El día sábado el menor fue asistido en un centro de salud, donde recibió curaciones por la herida sufrida. Afortunadamente, su estado no revistió mayor gravedad, aunque el episodio dejó al descubierto una situación que podría haber tenido consecuencias mucho más serias.
Este nuevo hecho reabre el debate sobre el control, la inspección y el mantenimiento de las plazas y juegos infantiles, especialmente en plena temporada de verano, cuando estos espacios son utilizados de manera intensiva por familias que permanecen en la ciudad.

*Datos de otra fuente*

Lemma zip_rows_amounts (cs : list string) (amounts : list Q) (dates : list Date) :
  List.length amounts = List.length cs ->
  List.length dates = List.length cs ->
  map amount_or_zero (zip_rows cs amounts dates) = amounts.
Proof.
  revert amounts dates. induction cs as [| c cs IH]; intros [| a amounts] [| d dates];
    simpl; try discriminate; try reflexivity.
  intros [= Ha] [= Hd]. now rewrite IH.
Qed.

Lemma zip_rows_categorised (cs : list string) (amounts : list Q) (dates : list Date) :
  filter categorised (zip_rows cs amounts dates) = zip_rows cs amounts dates.
Proof.
  revert amounts dates. induction cs as [| c cs IH]; intros [| a amounts] [| d dates];
    simpl; try reflexivity.
  now rewrite IH.
Qed.

Lemma map_fst_add_to_group (c : string) (a : Q) (acc : Summary) :
  map fst (add_to_group c a acc) = add_key c (map fst acc).
Proof.
  induction acc as [| [c' t] acc IH]; simpl; [reflexivity |].
  destruct (String.eqb c' c); simpl; [reflexivity | now rewrite IH].
Qed.

Lemma map_fst_group_totals_from (df : DataFrame) (acc : Summary) :
  map fst
    (fold_left
       (fun acc r =>
          match category_cell r with
          | Some c => add_to_group c (amount_or_zero r) acc
          | None => acc
          end) df acc)
  = fold_left (fun keys oc => match oc with Some c => add_key c keys | None => keys end)
              (map category_cell df) (map fst acc).
Proof.
  revert acc. induction df as [| r df IH]; intros acc; simpl; [reflexivity |].
  rewrite IH. destruct (category_cell r); [now rewrite map_fst_add_to_group | reflexivity].
Qed.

Vecinos del lugar señalaron que el juego en cuestión llevaba tiempo en mal estado y reclamaron una intervención urgente del Municipio de Ushuaia, no solo para reparar la estructura involucrada, sino para realizar una revisión integral de todas las plazas de la ciudad, con el objetivo de prevenir nuevos accidentes.
Un espacio público pensado para el disfrute y la recreación no puede transformarse en un riesgo latente. El accidente sufrido por este niño expone una realidad que requiere respuestas inmediatas, antes de que vuelva a repetirse un hecho que, claramente, era evitable.